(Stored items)
• • • • • • •
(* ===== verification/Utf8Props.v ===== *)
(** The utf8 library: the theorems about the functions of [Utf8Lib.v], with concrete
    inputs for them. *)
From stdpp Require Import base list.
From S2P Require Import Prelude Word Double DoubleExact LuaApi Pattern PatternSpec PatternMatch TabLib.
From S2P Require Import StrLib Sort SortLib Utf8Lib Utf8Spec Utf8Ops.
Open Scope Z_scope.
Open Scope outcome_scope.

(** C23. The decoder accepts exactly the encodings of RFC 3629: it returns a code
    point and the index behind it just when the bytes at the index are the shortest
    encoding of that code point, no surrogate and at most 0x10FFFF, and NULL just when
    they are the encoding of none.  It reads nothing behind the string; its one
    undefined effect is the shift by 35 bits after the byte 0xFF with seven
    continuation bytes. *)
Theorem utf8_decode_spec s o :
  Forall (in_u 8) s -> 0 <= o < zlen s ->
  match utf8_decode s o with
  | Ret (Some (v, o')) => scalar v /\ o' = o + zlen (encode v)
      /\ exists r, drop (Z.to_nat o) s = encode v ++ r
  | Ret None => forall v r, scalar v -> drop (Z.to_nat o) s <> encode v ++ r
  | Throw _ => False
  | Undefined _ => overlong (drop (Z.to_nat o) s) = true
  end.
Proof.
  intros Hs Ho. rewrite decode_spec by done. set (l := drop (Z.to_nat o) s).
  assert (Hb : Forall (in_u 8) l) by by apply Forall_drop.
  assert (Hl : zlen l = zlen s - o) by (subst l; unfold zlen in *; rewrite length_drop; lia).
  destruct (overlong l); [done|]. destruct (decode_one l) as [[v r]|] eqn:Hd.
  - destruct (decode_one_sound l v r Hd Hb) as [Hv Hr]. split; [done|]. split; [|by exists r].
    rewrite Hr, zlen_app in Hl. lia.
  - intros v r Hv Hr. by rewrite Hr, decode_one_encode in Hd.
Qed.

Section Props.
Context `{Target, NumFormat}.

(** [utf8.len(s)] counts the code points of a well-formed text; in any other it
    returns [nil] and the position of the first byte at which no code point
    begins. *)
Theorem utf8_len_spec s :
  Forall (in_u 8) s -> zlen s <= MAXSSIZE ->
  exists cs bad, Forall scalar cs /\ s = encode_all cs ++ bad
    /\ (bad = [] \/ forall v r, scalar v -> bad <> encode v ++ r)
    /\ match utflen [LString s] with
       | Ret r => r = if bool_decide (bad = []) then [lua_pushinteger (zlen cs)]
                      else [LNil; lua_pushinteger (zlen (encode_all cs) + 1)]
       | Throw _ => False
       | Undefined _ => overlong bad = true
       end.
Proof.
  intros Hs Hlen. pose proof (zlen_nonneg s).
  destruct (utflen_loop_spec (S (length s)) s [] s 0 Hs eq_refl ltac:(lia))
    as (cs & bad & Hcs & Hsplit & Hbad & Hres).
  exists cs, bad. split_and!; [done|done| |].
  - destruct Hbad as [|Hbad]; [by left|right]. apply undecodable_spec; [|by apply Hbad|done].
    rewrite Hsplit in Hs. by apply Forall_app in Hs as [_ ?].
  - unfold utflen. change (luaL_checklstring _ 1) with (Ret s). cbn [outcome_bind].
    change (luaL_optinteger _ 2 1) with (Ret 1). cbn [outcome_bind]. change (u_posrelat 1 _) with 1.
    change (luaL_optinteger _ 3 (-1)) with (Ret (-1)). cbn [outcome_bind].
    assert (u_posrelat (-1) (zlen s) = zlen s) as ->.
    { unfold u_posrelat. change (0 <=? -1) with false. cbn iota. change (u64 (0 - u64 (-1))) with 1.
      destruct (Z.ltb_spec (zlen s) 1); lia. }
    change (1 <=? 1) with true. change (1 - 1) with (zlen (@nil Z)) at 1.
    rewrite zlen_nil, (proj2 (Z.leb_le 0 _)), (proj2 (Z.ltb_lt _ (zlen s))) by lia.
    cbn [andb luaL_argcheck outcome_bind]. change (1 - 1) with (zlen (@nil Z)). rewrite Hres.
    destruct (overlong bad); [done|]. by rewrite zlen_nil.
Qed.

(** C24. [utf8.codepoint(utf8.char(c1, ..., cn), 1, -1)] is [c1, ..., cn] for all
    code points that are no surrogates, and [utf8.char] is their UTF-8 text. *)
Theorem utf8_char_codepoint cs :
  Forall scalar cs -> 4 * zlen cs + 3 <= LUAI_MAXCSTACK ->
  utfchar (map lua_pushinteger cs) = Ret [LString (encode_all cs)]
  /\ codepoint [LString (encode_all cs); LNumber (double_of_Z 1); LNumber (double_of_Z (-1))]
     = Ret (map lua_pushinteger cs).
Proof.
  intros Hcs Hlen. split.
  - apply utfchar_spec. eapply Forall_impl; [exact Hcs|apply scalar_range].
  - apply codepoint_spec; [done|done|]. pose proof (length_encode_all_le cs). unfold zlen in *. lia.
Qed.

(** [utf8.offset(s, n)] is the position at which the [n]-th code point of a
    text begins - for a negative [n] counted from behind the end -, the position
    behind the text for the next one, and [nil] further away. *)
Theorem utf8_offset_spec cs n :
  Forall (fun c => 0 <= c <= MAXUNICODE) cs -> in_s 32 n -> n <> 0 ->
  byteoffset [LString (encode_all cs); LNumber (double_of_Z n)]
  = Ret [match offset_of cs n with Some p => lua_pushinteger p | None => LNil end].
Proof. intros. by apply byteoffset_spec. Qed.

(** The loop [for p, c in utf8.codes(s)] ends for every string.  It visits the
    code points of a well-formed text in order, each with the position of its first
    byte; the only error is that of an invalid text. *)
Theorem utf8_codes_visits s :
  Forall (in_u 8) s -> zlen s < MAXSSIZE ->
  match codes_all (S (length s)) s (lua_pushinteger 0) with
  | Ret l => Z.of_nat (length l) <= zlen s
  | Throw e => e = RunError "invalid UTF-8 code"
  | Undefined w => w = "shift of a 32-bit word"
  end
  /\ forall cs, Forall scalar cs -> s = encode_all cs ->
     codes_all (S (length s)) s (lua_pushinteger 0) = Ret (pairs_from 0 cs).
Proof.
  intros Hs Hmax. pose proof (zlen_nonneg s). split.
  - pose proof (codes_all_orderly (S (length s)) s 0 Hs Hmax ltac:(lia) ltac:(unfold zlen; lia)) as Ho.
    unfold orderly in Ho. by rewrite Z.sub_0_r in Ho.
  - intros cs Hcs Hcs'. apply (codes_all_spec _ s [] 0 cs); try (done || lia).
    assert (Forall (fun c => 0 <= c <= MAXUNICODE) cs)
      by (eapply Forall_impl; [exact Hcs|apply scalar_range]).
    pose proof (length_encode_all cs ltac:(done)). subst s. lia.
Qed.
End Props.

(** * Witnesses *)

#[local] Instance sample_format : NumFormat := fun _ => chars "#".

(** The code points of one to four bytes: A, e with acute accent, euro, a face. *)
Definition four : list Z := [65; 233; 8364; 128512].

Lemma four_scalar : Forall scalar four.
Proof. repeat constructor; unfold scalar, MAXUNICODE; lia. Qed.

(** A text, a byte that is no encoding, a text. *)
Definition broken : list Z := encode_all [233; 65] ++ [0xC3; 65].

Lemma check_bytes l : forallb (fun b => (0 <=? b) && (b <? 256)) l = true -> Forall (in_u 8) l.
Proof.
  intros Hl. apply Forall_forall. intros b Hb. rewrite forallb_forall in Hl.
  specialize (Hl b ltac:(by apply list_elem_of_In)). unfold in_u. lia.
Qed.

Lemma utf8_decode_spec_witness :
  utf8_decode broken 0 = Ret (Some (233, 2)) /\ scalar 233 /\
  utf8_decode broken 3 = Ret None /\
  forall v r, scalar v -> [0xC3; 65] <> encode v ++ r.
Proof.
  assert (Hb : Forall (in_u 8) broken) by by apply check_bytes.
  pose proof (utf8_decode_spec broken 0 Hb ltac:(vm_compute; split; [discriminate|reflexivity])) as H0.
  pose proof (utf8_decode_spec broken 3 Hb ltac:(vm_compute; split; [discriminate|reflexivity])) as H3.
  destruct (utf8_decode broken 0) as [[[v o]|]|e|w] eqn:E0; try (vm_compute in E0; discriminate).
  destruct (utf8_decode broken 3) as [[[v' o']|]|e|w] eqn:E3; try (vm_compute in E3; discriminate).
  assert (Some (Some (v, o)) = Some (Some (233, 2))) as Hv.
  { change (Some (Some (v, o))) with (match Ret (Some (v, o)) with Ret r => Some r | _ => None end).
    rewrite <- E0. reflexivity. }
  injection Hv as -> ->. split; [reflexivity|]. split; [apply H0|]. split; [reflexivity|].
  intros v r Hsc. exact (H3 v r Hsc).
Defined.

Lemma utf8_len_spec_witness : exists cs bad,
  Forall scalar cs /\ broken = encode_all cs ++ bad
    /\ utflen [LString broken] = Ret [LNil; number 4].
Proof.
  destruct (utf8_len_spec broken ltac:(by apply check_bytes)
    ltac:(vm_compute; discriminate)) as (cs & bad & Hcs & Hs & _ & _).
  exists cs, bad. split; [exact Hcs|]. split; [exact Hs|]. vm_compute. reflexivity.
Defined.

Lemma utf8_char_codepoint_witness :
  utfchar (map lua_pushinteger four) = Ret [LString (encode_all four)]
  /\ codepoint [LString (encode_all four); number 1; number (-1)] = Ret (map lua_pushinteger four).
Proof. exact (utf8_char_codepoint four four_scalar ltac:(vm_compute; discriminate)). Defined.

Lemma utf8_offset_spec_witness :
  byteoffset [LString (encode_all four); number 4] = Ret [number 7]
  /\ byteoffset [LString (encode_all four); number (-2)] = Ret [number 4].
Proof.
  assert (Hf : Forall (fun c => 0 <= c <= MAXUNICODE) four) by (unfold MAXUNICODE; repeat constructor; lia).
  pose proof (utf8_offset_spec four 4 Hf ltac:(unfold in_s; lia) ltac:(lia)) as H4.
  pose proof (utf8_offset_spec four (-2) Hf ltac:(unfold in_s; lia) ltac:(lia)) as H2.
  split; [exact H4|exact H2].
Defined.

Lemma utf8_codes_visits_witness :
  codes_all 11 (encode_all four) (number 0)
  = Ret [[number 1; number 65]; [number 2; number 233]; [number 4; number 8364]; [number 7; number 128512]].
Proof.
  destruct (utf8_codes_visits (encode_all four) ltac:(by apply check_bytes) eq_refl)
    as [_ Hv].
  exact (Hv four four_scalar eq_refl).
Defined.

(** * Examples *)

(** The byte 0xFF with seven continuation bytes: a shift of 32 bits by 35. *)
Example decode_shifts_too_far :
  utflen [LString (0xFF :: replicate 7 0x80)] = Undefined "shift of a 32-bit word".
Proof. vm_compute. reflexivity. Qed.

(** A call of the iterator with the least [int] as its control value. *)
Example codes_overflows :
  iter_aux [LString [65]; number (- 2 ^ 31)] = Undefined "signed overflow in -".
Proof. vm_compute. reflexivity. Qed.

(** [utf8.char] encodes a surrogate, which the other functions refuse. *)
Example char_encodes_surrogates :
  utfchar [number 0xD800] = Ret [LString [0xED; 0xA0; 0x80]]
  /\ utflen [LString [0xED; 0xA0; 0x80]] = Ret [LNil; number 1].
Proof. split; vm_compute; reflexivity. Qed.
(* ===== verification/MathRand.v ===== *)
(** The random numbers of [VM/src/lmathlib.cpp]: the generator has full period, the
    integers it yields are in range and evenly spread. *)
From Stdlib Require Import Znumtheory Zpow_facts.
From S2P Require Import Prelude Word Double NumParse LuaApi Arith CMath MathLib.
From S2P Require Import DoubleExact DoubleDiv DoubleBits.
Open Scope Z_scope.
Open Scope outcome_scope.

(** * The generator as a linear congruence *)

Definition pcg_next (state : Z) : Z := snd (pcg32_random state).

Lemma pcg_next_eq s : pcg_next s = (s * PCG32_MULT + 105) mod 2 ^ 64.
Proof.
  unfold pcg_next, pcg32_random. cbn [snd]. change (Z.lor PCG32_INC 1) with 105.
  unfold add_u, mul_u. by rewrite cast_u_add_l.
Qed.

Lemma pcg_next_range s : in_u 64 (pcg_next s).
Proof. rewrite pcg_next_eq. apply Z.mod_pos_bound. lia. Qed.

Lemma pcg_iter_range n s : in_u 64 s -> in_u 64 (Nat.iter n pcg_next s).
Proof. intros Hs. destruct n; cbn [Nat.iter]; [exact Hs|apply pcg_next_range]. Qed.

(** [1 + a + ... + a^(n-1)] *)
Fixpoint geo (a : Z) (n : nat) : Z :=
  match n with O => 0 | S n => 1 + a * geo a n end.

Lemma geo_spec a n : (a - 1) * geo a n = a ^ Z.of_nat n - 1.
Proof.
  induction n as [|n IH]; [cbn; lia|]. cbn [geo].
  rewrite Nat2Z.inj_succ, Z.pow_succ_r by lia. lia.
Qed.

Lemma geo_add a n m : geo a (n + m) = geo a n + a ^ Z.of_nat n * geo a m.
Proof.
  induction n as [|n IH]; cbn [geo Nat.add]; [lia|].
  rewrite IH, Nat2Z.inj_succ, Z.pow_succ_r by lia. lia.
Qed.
• • • • • • •
Work request: Above are some lines. Repeat exactly, and only, those from the line that has "change (1 <=?" through the line that has "Theorem utf8_char_codepoint cs".

Output of the exercise:
    change (1 <=? 1) with true. change (1 - 1) with (zlen (@nil Z)) at 1.
    rewrite zlen_nil, (proj2 (Z.leb_le 0 _)), (proj2 (Z.ltb_lt _ (zlen s))) by lia.
    cbn [andb luaL_argcheck outcome_bind]. change (1 - 1) with (zlen (@nil Z)). rewrite Hres.
    destruct (overlong bad); [done|]. by rewrite zlen_nil.
Qed.

(** C24. [utf8.codepoint(utf8.char(c1, ..., cn), 1, -1)] is [c1, ..., cn] for all
    code points that are no surrogates, and [utf8.char] is their UTF-8 text. *)
Theorem utf8_char_codepoint cs :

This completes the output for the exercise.